As with most battles brewing inside the Beltway, the answer can be found at the end of a paper trail--a green paper trail. Monsanto, a leading manufacturer of GMO seeds (and the herbicides used with them) has spent millions of dollars over the past several years to block GMO labeling efforts, most notably state and local ballot initiatives in California, Colorado, Hawaii and Oregon that failed.
Follow the Money
Since 1999, the fifty largest agricultural and food patent-holding companies and two of the largest biotech and agrochemical trade associations have spent more than US $572 million in campaign contributions and lobbying expenditures, much of it to create a favorable political context to allow GMOs to proliferate. The Grocery Manufacturers Association (GMA), which represents food companies like Kraft and Pepsi, has spent millions of dollars lobbying in favor of the DARK Act too. Washington's Attorney General recently accused the GMA of maintaining an "egregious" plot to conceal the identity of the corporate donors behind its $11 million campaign to defeat that state's 2013 food-labeling initiative.
What's happening here is painfully obvious. The public is rejecting GMOs, a dubious technology upon which Big Food has built its empire, and now it's pulling out all the stops to protect its market shares and its profit margins.
The public is rightfully suspicious of GMOs. We simply don't know enough about their long-term effects, so it's logical that consumers would want to know whether or not they are eating them. Support for GMO labeling is so strong in fact that Campbell's recently announced it would label GMOs in its products, and even withdrew its support for anti-labeling efforts. But we can't rely on individual corporations to decide these matters for us.

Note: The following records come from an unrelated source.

(** * GKeyLib: a shallow embedding of the Gordon Key codec

    The development embeds, function by function, the C sources of GKeyLib:

    - [GKey.c]        : [GKey_get_read_size_bits]
    - [RingBuffer.c]  : [RingBuffer_reset], [RingBuffer_write], [RingBuffer_copy]
    - [RingSearch.c]  : [RingBuffer_read_char], [RingBuffer_find_char],
                        [RingBuffer_compare]
    - [GKeyDecomp.c]  : [read_bits], [ring_writer], [gkeydecomp_decompress]
    - [GKeyComp.c]    : [write_bits], [ring_writer], [find_sequence],
                        [gkeycomp_compress]

    Modelling conventions.

    - Values of type [size_t], [unsigned int] and [char] (when used as a small
      counter) are integers of [Z].  The well-formedness predicates below keep
      every such value non-negative and far below [SIZE_MAX]; no subtraction
      of the model is taken below zero on well-formed states, so the wrap
      around of these types is not written at each operation.  The one
      value they do not bound is [out_size] in a call without output buffer,
      which such a call only adds to: what is stated of these calls is
      stated for counts that do not exceed [SIZE_MAX].  The
      accumulators have type [unsigned long]; the code only relies on
      [ULongMinBit = 32] bits, and the model truncates to that width wherever
      the code shifts bits into an accumulator.
    - An [unsigned char] is a [byte]; [byte.unsigned] and [byte.of_Z] are the
      conversions to and from the integer types.
    - A pointer into caller memory is an offset into a block of bytes (a list);
      a pointer into the ring's own storage is an offset into [buffer].
    - A loop whose number of iterations is bounded by a quantity of the state
      recurses on that quantity; the other loops take fuel and return [None]
      when it runs out.  Totality lemmas show the fuel chosen by the top-level
      functions is enough on well-formed states. *)

From Stdlib Require Import ZArith List Bool Lia.
From Stdlib Require Strings.Byte.
From coqutil Require Import Byte Word.LittleEndianList.
Import ListNotations.

Local Open Scope Z_scope.

(** ** Option monad for the fuelled loops *)

Definition obind {A B} (m : option A) (f : A -> option B) : option B :=
  match m with
  | Some a => f a
  | None => None
  end.

Notation "x <- m ;; k" := (obind m (fun x => k))
  (at level 61, m at next level, right associativity).
Notation "' p <- m ;; k" := (obind m (fun x => match x with p => k end))
  (at level 61, p pattern, m at next level, right associativity).

(** ** Memory blocks *)

Definition LOWEST (a b : Z) : Z := if a <? b then a else b.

And "voluntary" labeling is not the answer, either, since it effectively upholds the status quo and translates to very little, if any, labeling at all. While there is talk of amending the DARK Act to include an amendment to encourage voluntary labeling, it's crucial to note that this so-called "compromise" will do little to help consumers know if the food they're eating contains GMOs. This clearly won't do.
Industry's attempt to block GMO labeling laws is yet another symptom of a democracy hijacked by corporate interests. We the people have elected our leaders to Congress to represent our interests, because we live in a democracy--not a nation controlled by a corporate oligarchy. At least, that's the way it should be. That's why we're urging the Senate to reject the DARK Act and any compromise that results in anything less than on-package labeling that tells consumers if a product contains GMO ingredients.